When she was forcibly removed from the bus and arrested on March 2, 1955, her attorney, Fred Gray, along with four other
plaintiffs filed a federal case, in Federal District Court, February 1, 1956, Browder vs. Gayle, to challenge segregation on public
transit. A three-judge panel found the law unconstitutional which was appealed to the Supreme Court where it upheld the
state court ruling, finding the law unconstitutional.

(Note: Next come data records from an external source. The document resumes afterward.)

(* ===== verification/Materialize.v ===== *)
(** * Copy insertion and validation of a step graph

    [materialize_copies], [validate] and [summary] of
    [crates/r9v-ir/src/graph.rs].  The scan plans one copy per source edge whose
    strides fail a contiguous requirement, the apply phases rewire the
    consumers. *)

From stdpp Require Import gmap sorting.
From S2P Require Import Prelude Bytes Errors SchedError Ops OpValidate Graph.

#[global] Open Scope Z_scope.

(** ** The scan *)

Record CopyPlan : Type := {
  cp_src_edge_id : nat;
  cp_actual_strides : list Z;
  cp_expected_strides : list Z;
  cp_consumers : list (nat * nat)
}.

Record Scan : Type := {
  sc_plans : list CopyPlan;
  sc_plan_by_source : gmap nat nat;
  sc_existing_rewires : list (nat * nat * nat)
}.

Definition add_consumer (c : nat * nat) (p : CopyPlan) : CopyPlan :=
  {| cp_src_edge_id := cp_src_edge_id p; cp_actual_strides := cp_actual_strides p;
     cp_expected_strides := cp_expected_strides p; cp_consumers := cp_consumers p ++ [c] |}.

Definition is_copy (op : Op.t) : bool := match op with Op.Copy _ => true | _ => false end.

Definition requirement (n : GraphNode) (pos : nat) : StrideRequirement.t :=
  match n_requirements n !! pos with Some r => r | None => StrideRequirement.Any end.

(** The inserted copy of a source edge. *)
Definition find_copy (g : Graph) (edge : nat) : option InsertedCopy :=
  snd <$> list_find (λ c, ic_source_edge c = edge) (gr_inserted_copies g).

(** One input with a contiguous requirement. *)
Definition scan_contiguous (g : Graph) (node_idx input_pos edge_id : nat) (s : Scan) : outcome IrError Scan :=
  let* edge := or_panic (gr_edges g !! edge_id) in
  let expected := compute_contiguous_strides (tn_shape (e_tensor edge)) in
  if bool_decide (e_strides edge = expected) then Ok s
  else match find_copy g edge_id with
       | Some existing =>
           Ok {| sc_plans := sc_plans s; sc_plan_by_source := sc_plan_by_source s;
                 sc_existing_rewires := sc_existing_rewires s ++ [(ic_dest_edge existing, node_idx, input_pos)] |}
       | None =>
           match sc_plan_by_source s !! edge_id with
           | Some plan_idx =>
               let* plan := or_panic (sc_plans s !! plan_idx) in
               Ok {| sc_plans := <[plan_idx := add_consumer (node_idx, input_pos) plan]> (sc_plans s);
                     sc_plan_by_source := sc_plan_by_source s;
                     sc_existing_rewires := sc_existing_rewires s |}
           | None =>
               Ok {| sc_plans := sc_plans s ++
                       [{| cp_src_edge_id := edge_id; cp_actual_strides := e_strides edge;
                           cp_expected_strides := expected; cp_consumers := [(node_idx, input_pos)] |}];
                     sc_plan_by_source := <[edge_id := length (sc_plans s)]> (sc_plan_by_source s);
                     sc_existing_rewires := sc_existing_rewires s |}
           end
       end.

(** The inputs to visit: every input of every node but the copies, with its
    node, position and requirement. *)
Definition visits (g : Graph) : list (nat * nat * nat * StrideRequirement.t) :=
  concat (imap (λ node_idx n,
    if is_copy (n_op n) then []
    else imap (λ pos edge, (node_idx, pos, edge, requirement n pos)) (n_inputs n)) (gr_nodes g)).

Fixpoint scan_visits (g : Graph) (vs : list (nat * nat * nat * StrideRequirement.t)) (s : Scan)
    : outcome IrError Scan :=
  match vs with
  | [] => Ok s
  | (node_idx, input_pos, edge_id, req) :: vs =>
      let* s := match req with
                | StrideRequirement.Any => Ok s
                | StrideRequirement.Contiguous => scan_contiguous g node_idx input_pos edge_id s
                end in
      scan_visits g vs s
  end.

Definition scan (g : Graph) : outcome IrError Scan :=
  scan_visits g (visits g) {| sc_plans := []; sc_plan_by_source := ∅; sc_existing_rewires := [] |}.

(** ** Applying the plans *)

(** [sort_by_key(|n| n.0)] and [dedup]. *)
Definition sort_nodes : list nat → list nat := merge_sort Nat.le.

Fixpoint dedup (l : list nat) : list nat :=
  match l with
  | x :: (y :: _) as l => if bool_decide (x = y) then dedup l else x :: dedup l
  | l => l
  end.

Definition with_consumers (ns : list nat) (c : InsertedCopy) : InsertedCopy :=
  {| ic_copy_node := ic_copy_node c; ic_source_edge := ic_source_edge c; ic_dest_edge := ic_dest_edge c;
     ic_consumer_nodes := ns; ic_actual_strides := ic_actual_strides c;
     ic_expected_strides := ic_expected_strides c |}.

Definition record_consumer (dest node_idx : nat) (cs : list InsertedCopy) : list InsertedCopy :=
  match list_find (λ c, ic_dest_edge c = dest) cs with
  | Some (i, c) =>
      if bool_decide (node_idx ∈ ic_consumer_nodes c) then cs
      else <[i := with_consumers (sort_nodes (ic_consumer_nodes c ++ [node_idx])) c]> cs
  | None => cs
  end.

Definition apply_existing (r : nat * nat * nat) : graph unit :=
  let '(dest_edge, node_idx, input_pos) := r in
  let! _ := assign_input node_idx input_pos dest_edge in
  smodify (λ g, set_copies (record_consumer dest_edge node_idx (gr_inserted_copies g)) g).

Definition apply_plan (plan : CopyPlan) : graph unit :=
  let! g := sget in
  let! src := slift (or_panic (gr_edges g !! cp_src_edge_id plan)) in
  let t := e_tensor src in
  let! copy_out := slift (tensor_new (tn_shape t) (tn_dtype t) (tn_quant t) LayoutId.CONTIGUOUS (tn_placement t)
                            (tn_sharding t) (tn_class t)) in
  let! copy_out_edge := push_tensor_edge copy_out in
  let! copy_node := push_node (Op.Copy {| co_kind := CopyKind.Contiguize |}) [cp_src_edge_id plan]
                      [StrideRequirement.Any] [copy_out_edge] in
  let! _ := sfor (λ '(node_idx, input_pos), assign_input node_idx input_pos copy_out_edge) (cp_consumers plan) in
  smodify (λ g, set_copies (gr_inserted_copies g ++
    [{| ic_copy_node := copy_node; ic_source_edge := cp_src_edge_id plan; ic_dest_edge := copy_out_edge;
        ic_consumer_nodes := dedup (sort_nodes (map fst (cp_consumers plan)));
        ic_actual_strides := cp_actual_strides plan; ic_expected_strides := cp_expected_strides plan |}]) g).

Definition materialize_copies : graph nat :=
  let! g := sget in
  let! s := slift (scan g) in
  let! _ := sfor apply_existing (sc_existing_rewires s) in
  let count := length (sc_plans s) in
  let! _ := sfor apply_plan (sc_plans s) in
  sret count.

(** ** Validation *)

(** [Multiple] is spliced, another problem kept. *)
Definition spliced (r : outcome IrError unit) : option (list IrError) :=
  match r with
  | Ok _ => Some []
  | Err (Multiple problems) => Some problems
  | Err e => Some [e]
  | Panic => None
  end.

Definition rank_mismatches (g : Graph) : list IrError :=
  concat (map (λ e, match tn_placement (e_tensor e) with
                    | Placement.Device rank =>
                        if negb (rank =? k_rank (gr_key g))
                        then [GraphTensorRankMismatch (e_id e) rank (k_rank (gr_key g))] else []
                    | _ => []
                    end) (gr_edges g)).

Definition graph_needs (f : Op.t → bool) (g : Graph) : bool := existsb (λ n, f (n_op n)) (gr_nodes g).

Definition is_attention (o : Op.t) : bool := match o with Op.Attention _ => true | _ => false end.
Definition is_state_write (o : Op.t) : bool := match o with Op.StateWriteKv _ => true | _ => false end.
Definition is_logits_postprocess (o : Op.t) : bool := match o with Op.LogitsPostprocess => true | _ => false end.
Definition is_sample (o : Op.t) : bool := match o with Op.Sample _ => true | _ => false end.
Definition is_verify (o : Op.t) : bool := match o with Op.Verify _ => true | _ => false end.
Definition is_rope (o : Op.t) : bool := match o with Op.Rope _ => true | _ => false end.

Definition missing_input (g : Graph) (needed : bool) (input : ExternalInput.t) (kind : ExternalInputKind.t)
    (required_by : string) : list IrError :=
  if needed && negb (bool_decide (input ∈ gr_external_inputs g))
  then [GraphExternalInputMissing kind required_by] else [].

Definition missing_output (g : Graph) (needed : bool) (required_by : string) : list IrError :=
  if needed && negb (bool_decide (ExternalOutput.UpdatedRngState ∈ gr_external_outputs g))
  then [GraphExternalOutputMissing ExternalOutputKind.UpdatedRngState required_by] else [].

Definition structured_problems (g : Graph) : list IrError :=
  missing_input g (graph_needs is_attention g) ExternalInput.BatchMeta ExternalInputKind.BatchMeta "attention" ++
  missing_input g (graph_needs is_state_write g) ExternalInput.BatchMeta ExternalInputKind.BatchMeta "state_write_kv" ++
  missing_input g (graph_needs is_logits_postprocess g) ExternalInput.SamplingParams ExternalInputKind.SamplingParams
    "logits_postprocess" ++
  missing_input g (graph_needs is_sample g) ExternalInput.RngState ExternalInputKind.RngState "sample" ++
  missing_input g (graph_needs is_verify g) ExternalInput.RngState ExternalInputKind.RngState "verify" ++
  missing_output g (graph_needs is_sample g) "sample" ++
  missing_output g (graph_needs is_verify g) "verify".

Definition rope_problems (g : Graph) (n : GraphNode) : list IrError :=
  if is_rope (n_op n)
  then match gr_positions g with
       | None => [GraphPositionsMissing "rope"]
       | Some (_, expected) =>
           match n_inputs n !! 1%nat with
           | Some edge => if bool_decide (edge = expected) then []
                          else [GraphRopePositionsMismatch (n_id n) edge expected]
           | None => [GraphPositionsMissing "rope"]
           end
       end
  else [].

(** The tensors of the edges that exist, and a problem for each that does not. *)
Definition edge_tensors (g : Graph) (edges : list nat) : list Tensor * list IrError :=
  (omap (λ e, e_tensor <$> gr_edges g !! e) edges, missing_edges g edges).

Definition node_problems (g : Graph) (n : GraphNode) : option (list IrError) :=
  let '(in_tensors, in_missing) := edge_tensors g (n_inputs n) in
  let '(out_tensors, out_missing) := edge_tensors g (n_outputs n) in
  match in_missing ++ out_missing with
  | [] => spliced (op_validate (n_op n) in_tensors out_tensors)
  | missing => Some missing
  end.

Fixpoint all_node_problems (g : Graph) (ns : list GraphNode) : option (list IrError) :=
  match ns with
  | [] => Some []
  | n :: ns =>
      match node_problems g n, all_node_problems g ns with
      | Some p, Some q => Some (p ++ q)
      | _, _ => None
      end
  end.

Definition output_problems (g : Graph) : list IrError :=
  concat (map (λ o, match ExternalOutput.edge_id o with
                    | Some e => if (length (gr_edges g) <=? e)%nat then [GraphEdgeNotFound e] else []
                    | None => []
                    end) (gr_external_outputs g)).

Definition graph_validate (g : Graph) : outcome IrError unit :=
  match spliced (let* _ := topological_order g in Ok tt), all_node_problems g (gr_nodes g) with
  | Some order_problems, Some op_problems =>
      from_problems (rank_mismatches g ++ order_problems ++ structured_problems g ++
                     concat (map (rope_problems g) (gr_nodes g)) ++ op_problems ++ output_problems g)
  | _, _ => Panic
  end.

(** ** Summary *)

Record GraphSummary : Type := {
  gs_key : StepGraphKey;
  gs_op_count : nat;
  gs_edge_count : nat;
  gs_external_inputs : list ExternalInputKind.t;
  gs_external_outputs : list ExternalOutputKind.t;
  gs_inserted_copies : list InsertedCopy
}.

Definition summary (g : Graph) : GraphSummary :=
  {| gs_key := gr_key g; gs_op_count := length (gr_nodes g); gs_edge_count := length (gr_edges g);
     gs_external_inputs := map ExternalInput.kind (gr_external_inputs g);
     gs_external_outputs := map ExternalOutput.kind (gr_external_outputs g);
     gs_inserted_copies := gr_inserted_copies g |}.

“Browder v. Gayle 142 F. Supp. 707 (M.D. Ala. 1956) Decided Jun 5, 1956 709 *709 RIVES, Circuit Judge. Statement of the Case. The
purpose of this action is to test the constitutionality of both the statutes of the State of Alabama and the ordinances of the
City of Montgomery which require the segregation of the white and colored races on the motor buses of the Montgomery City
Lines, Inc., *711 a common carrier of passengers in said City and its police jurisdiction.
1 2 711 1 Title 48, § 301(31a, b, c), Code of Alabama of 1940, as amended, which provide: “§301(31a).
Separate accommodations for white and colored races. — All passenger stations in this state operated by any motor
transportation company shall have separate waiting rooms or space and separate ticket windows for the white and colored
races, but such accommodations for the races shall be equal. All motor transportation companies or operators of vehicles
carrying passengers for hire in this state, whether intrastate or interstate passengers, shall at all times provide equal but
separate accommodations on each vehicle for the white and colored races. The conductor or agent of the motor transportation
company in charge of any vehicle is authorize and required to assign each passenger to the division of the vehicle designated
for the race to which the passenger belongs; and, if the passenger refuses to occupy the division to which he is assigned,
the conductor or agent may refuse to carry the passenger on the vehicle; and, for such refusal, neither the conductor or
agent of the motor transportation company nor the motor transportation company shall be liable in damages. Any motor
transportation company or person violating the provisions of this section shall be guilty of a misdemeanor and, upon
conviction, shall be fined not more than five hundred dollars for each offense; and each day’s violation of this section shall
constitute a separate offense. The provisions of this section shall be administered and enforced by the Alabama public service
commission in the manner in which provisions of the Alabama Motor Carrier Act of 1939 are administered and enforced. (1945,
p. 731, appvd. July 6, 1945.)”
For the complete case see below:
https://www.freedomforuminstitute.org/wp-content/uploads/2019/07/Browder-v.-Gayle.pdf
According to Jonathan Gold in his article, “The Browder in Browder v. Gayle. On April 29, 1955, Aurelia Browder, like so many
other black residents of Montgomery, was mistreated on a city bus. According to her testimony in the civil case, she was
forced by the bus driver “to get up and stand to let a white man and a white lady sit down.” Three other plaintiffs, Mary Louise
Smith, Claudette Colvin and Susie McDonald, had reported similar mistreatment. The cumulative effect of these “demeaning,
wretched, intolerable impositions and conditions,” as boycott organizer Jo Ann Robinson referred to them, inspired
Montgomery’s black community to begin developing plans for a boycott that eventually began after the arrest of Rosa Park.